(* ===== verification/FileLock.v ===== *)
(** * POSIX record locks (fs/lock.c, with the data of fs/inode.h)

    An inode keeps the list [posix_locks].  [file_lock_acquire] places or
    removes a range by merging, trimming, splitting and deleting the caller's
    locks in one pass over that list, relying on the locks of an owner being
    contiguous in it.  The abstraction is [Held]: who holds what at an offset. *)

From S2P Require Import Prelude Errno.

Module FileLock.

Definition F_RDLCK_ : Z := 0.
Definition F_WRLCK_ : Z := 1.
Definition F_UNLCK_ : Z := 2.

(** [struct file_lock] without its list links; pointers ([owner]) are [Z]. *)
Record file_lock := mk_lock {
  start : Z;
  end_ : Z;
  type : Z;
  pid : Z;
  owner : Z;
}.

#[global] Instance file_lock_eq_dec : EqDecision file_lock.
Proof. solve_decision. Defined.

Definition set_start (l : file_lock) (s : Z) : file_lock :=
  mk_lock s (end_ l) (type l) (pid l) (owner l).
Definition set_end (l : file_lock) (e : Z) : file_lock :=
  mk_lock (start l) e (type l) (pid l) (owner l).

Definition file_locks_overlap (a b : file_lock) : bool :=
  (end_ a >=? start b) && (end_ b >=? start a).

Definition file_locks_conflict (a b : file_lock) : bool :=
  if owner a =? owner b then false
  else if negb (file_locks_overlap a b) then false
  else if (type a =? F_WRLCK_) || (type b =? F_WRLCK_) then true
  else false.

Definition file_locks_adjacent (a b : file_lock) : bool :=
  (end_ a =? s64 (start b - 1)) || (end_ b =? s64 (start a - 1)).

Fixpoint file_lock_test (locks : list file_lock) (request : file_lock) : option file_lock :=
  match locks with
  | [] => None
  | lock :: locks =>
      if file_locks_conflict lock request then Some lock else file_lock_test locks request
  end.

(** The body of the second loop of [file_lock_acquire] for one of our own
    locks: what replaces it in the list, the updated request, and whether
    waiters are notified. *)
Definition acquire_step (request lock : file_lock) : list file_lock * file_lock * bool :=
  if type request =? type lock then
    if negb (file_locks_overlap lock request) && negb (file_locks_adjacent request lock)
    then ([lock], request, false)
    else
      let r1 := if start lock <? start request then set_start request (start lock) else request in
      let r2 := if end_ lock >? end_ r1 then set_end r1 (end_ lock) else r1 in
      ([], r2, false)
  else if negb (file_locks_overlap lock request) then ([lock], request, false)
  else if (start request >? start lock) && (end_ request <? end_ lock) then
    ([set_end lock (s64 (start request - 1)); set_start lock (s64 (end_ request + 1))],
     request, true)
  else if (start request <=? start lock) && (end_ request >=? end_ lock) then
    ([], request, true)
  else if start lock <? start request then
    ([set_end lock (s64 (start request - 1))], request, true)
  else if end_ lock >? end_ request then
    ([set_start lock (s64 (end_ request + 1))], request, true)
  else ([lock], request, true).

* * *

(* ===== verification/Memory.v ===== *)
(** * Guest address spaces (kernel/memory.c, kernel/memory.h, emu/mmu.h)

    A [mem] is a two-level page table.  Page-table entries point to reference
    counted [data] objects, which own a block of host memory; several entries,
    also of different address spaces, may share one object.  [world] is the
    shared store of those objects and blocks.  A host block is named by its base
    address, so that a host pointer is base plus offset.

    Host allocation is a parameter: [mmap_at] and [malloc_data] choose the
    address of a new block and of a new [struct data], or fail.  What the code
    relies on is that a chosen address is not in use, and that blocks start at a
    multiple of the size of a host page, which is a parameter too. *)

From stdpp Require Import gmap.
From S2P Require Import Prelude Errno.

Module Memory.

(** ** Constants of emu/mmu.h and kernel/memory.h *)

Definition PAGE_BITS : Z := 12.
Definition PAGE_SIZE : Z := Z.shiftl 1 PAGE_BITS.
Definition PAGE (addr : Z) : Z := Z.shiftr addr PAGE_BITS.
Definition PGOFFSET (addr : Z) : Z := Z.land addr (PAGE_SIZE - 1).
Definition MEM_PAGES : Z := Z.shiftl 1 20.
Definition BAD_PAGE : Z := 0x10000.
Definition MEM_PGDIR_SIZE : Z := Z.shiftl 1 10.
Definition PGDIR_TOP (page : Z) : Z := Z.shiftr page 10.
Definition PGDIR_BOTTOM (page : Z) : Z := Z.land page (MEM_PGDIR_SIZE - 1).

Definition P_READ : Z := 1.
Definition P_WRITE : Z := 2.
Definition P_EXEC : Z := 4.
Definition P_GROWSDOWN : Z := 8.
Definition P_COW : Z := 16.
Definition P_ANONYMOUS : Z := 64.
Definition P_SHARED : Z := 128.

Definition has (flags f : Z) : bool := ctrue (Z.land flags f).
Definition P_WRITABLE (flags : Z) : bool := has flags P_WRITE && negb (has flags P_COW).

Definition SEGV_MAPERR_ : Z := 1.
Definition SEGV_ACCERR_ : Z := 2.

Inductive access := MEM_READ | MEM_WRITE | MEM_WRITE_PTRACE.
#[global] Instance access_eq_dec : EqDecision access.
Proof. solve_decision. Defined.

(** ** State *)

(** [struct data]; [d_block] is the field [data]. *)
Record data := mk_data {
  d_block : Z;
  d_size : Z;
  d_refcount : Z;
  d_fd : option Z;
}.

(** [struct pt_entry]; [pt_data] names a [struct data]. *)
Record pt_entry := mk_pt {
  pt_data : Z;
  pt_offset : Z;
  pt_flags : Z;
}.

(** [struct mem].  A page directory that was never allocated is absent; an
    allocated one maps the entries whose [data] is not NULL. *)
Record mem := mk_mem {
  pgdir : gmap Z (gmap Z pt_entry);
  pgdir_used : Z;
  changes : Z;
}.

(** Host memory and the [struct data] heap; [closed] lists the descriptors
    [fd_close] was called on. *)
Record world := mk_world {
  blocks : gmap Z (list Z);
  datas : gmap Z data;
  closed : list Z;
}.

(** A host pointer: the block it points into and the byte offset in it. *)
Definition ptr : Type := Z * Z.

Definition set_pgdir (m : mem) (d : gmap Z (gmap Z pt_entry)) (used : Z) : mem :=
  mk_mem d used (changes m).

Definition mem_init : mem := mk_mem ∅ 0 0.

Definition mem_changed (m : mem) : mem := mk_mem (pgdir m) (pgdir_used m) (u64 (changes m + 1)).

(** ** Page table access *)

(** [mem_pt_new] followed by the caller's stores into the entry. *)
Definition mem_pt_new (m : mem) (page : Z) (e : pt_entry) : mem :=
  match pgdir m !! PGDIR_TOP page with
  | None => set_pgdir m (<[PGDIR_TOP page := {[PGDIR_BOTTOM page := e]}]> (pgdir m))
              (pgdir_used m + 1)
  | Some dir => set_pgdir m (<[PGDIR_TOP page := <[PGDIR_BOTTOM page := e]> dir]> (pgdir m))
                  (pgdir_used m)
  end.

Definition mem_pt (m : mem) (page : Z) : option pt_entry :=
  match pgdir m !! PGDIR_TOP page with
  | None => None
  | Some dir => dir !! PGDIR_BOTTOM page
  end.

:: The task ::
Look for "shiftl" in each line of the material, then copy the lines where it is found.

:: Response to the exercise ::
Definition PAGE_SIZE : Z := Z.shiftl 1 PAGE_BITS.
Definition MEM_PAGES : Z := Z.shiftl 1 20.
Definition MEM_PGDIR_SIZE : Z := Z.shiftl 1 10.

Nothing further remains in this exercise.